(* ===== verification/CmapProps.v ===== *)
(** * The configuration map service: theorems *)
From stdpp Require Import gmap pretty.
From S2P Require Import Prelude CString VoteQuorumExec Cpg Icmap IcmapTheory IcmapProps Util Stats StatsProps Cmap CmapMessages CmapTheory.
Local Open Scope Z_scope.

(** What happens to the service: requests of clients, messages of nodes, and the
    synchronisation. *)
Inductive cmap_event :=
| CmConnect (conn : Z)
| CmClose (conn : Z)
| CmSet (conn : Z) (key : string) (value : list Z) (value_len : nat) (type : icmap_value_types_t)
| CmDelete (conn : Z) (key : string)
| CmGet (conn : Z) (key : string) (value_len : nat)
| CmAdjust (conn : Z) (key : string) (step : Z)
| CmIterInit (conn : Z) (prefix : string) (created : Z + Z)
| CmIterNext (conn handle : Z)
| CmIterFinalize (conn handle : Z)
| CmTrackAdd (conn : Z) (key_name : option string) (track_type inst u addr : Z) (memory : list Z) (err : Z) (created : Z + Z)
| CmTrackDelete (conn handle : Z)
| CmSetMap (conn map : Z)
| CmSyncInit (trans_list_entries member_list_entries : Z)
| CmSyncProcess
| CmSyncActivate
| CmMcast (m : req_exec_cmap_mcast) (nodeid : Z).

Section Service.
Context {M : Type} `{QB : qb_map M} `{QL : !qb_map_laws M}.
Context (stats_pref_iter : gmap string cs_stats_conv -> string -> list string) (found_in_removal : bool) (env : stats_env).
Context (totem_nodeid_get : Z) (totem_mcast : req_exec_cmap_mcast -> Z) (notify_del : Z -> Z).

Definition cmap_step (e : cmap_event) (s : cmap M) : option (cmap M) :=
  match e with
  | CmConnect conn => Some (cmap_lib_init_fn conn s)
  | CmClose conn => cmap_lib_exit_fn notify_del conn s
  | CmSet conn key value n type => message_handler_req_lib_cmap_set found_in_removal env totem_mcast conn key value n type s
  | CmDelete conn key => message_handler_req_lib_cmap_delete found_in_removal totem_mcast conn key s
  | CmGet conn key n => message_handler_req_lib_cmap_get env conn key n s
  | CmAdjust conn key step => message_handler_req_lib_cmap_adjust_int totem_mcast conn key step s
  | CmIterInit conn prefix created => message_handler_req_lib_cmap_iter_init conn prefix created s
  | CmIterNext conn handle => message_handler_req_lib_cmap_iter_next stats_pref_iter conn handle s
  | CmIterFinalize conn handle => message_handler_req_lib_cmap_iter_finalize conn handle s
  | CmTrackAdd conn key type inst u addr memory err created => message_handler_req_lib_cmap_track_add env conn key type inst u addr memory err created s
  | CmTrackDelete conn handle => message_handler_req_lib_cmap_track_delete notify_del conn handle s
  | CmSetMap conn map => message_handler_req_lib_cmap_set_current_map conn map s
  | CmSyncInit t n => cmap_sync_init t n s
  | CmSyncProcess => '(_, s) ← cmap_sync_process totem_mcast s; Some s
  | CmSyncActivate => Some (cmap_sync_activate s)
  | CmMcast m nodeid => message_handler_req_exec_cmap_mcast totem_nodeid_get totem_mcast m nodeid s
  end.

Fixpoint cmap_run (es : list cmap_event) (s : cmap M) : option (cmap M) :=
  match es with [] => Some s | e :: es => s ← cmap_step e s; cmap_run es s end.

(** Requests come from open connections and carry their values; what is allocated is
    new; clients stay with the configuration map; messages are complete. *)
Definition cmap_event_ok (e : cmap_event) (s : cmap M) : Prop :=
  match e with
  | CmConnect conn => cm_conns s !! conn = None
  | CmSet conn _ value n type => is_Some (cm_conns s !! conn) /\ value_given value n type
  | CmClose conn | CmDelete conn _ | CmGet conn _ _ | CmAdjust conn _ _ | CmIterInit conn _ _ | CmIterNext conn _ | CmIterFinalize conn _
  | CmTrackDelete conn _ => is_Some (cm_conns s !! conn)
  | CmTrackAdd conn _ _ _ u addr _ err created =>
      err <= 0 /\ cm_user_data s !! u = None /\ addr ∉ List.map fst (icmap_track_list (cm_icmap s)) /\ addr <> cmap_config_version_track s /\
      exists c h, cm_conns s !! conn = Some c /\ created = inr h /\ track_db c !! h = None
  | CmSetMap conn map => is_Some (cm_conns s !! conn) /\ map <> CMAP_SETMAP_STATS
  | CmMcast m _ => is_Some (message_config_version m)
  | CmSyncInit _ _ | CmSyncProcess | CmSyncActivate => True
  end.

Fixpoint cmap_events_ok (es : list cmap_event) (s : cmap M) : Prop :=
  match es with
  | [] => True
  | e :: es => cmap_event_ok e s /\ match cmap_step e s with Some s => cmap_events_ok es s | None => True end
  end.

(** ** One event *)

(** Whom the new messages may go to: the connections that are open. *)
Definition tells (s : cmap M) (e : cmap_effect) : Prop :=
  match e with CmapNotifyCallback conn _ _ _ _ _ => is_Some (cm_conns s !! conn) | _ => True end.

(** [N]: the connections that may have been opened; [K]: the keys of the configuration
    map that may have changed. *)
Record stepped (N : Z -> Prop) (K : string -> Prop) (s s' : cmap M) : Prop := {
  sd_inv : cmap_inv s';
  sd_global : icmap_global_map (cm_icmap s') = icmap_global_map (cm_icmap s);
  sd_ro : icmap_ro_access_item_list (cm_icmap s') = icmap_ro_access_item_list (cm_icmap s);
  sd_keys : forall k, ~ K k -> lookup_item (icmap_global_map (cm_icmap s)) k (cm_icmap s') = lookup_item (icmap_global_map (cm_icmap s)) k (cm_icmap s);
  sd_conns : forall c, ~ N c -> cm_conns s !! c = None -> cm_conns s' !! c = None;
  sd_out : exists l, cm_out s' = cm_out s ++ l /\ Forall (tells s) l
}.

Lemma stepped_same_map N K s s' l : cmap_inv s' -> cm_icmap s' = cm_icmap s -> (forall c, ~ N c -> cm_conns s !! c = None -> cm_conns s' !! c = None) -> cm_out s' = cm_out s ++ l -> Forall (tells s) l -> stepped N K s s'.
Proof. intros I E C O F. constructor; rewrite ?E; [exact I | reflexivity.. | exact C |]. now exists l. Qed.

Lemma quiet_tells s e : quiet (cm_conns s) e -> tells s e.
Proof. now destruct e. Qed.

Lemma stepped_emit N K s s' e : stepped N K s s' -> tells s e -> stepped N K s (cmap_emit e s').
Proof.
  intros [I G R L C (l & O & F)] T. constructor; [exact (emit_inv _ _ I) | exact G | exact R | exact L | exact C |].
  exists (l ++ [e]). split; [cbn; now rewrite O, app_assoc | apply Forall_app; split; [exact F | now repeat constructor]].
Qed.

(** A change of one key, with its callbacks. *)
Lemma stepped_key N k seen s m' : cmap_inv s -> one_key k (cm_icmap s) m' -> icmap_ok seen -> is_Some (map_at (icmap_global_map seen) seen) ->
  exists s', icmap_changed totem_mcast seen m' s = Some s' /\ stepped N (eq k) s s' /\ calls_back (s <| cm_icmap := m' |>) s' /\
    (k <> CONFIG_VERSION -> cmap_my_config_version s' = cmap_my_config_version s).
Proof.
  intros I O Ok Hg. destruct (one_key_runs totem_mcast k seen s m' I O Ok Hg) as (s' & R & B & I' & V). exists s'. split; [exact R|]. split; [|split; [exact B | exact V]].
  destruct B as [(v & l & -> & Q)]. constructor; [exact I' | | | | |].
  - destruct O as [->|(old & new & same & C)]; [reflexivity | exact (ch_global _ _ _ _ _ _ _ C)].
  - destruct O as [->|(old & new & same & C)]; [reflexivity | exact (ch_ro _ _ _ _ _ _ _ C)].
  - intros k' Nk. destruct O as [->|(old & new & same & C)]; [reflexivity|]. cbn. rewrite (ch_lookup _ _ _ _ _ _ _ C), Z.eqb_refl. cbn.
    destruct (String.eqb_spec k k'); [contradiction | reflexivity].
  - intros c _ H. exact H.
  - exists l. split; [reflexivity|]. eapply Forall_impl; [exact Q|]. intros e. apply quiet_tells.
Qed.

■ ■ ■ ■ ■ ■ ■

# [WHAT IS REQUIRED]
What is needed is an exact copy of the lines above, from the one containing "Context (stats_pref_iter : gmap" through the one containing "CmIterFinalize conn _", with nothing added.

# [SOLUTION TO THIS PROBLEM]
Context (stats_pref_iter : gmap string cs_stats_conv -> string -> list string) (found_in_removal : bool) (env : stats_env).
Context (totem_nodeid_get : Z) (totem_mcast : req_exec_cmap_mcast -> Z) (notify_del : Z -> Z).

Definition cmap_step (e : cmap_event) (s : cmap M) : option (cmap M) :=
  match e with
  | CmConnect conn => Some (cmap_lib_init_fn conn s)
  | CmClose conn => cmap_lib_exit_fn notify_del conn s
  | CmSet conn key value n type => message_handler_req_lib_cmap_set found_in_removal env totem_mcast conn key value n type s
  | CmDelete conn key => message_handler_req_lib_cmap_delete found_in_removal totem_mcast conn key s
  | CmGet conn key n => message_handler_req_lib_cmap_get env conn key n s
  | CmAdjust conn key step => message_handler_req_lib_cmap_adjust_int totem_mcast conn key step s
  | CmIterInit conn prefix created => message_handler_req_lib_cmap_iter_init conn prefix created s
  | CmIterNext conn handle => message_handler_req_lib_cmap_iter_next stats_pref_iter conn handle s
  | CmIterFinalize conn handle => message_handler_req_lib_cmap_iter_finalize conn handle s
  | CmTrackAdd conn key type inst u addr memory err created => message_handler_req_lib_cmap_track_add env conn key type inst u addr memory err created s
  | CmTrackDelete conn handle => message_handler_req_lib_cmap_track_delete notify_del conn handle s
  | CmSetMap conn map => message_handler_req_lib_cmap_set_current_map conn map s
  | CmSyncInit t n => cmap_sync_init t n s
  | CmSyncProcess => '(_, s) ← cmap_sync_process totem_mcast s; Some s
  | CmSyncActivate => Some (cmap_sync_activate s)
  | CmMcast m nodeid => message_handler_req_exec_cmap_mcast totem_nodeid_get totem_mcast m nodeid s
  end.

Fixpoint cmap_run (es : list cmap_event) (s : cmap M) : option (cmap M) :=
  match es with [] => Some s | e :: es => s ← cmap_step e s; cmap_run es s end.

(** Requests come from open connections and carry their values; what is allocated is
    new; clients stay with the configuration map; messages are complete. *)
Definition cmap_event_ok (e : cmap_event) (s : cmap M) : Prop :=
  match e with
  | CmConnect conn => cm_conns s !! conn = None
  | CmSet conn _ value n type => is_Some (cm_conns s !! conn) /\ value_given value n type
  | CmClose conn | CmDelete conn _ | CmGet conn _ _ | CmAdjust conn _ _ | CmIterInit conn _ _ | CmIterNext conn _ | CmIterFinalize conn _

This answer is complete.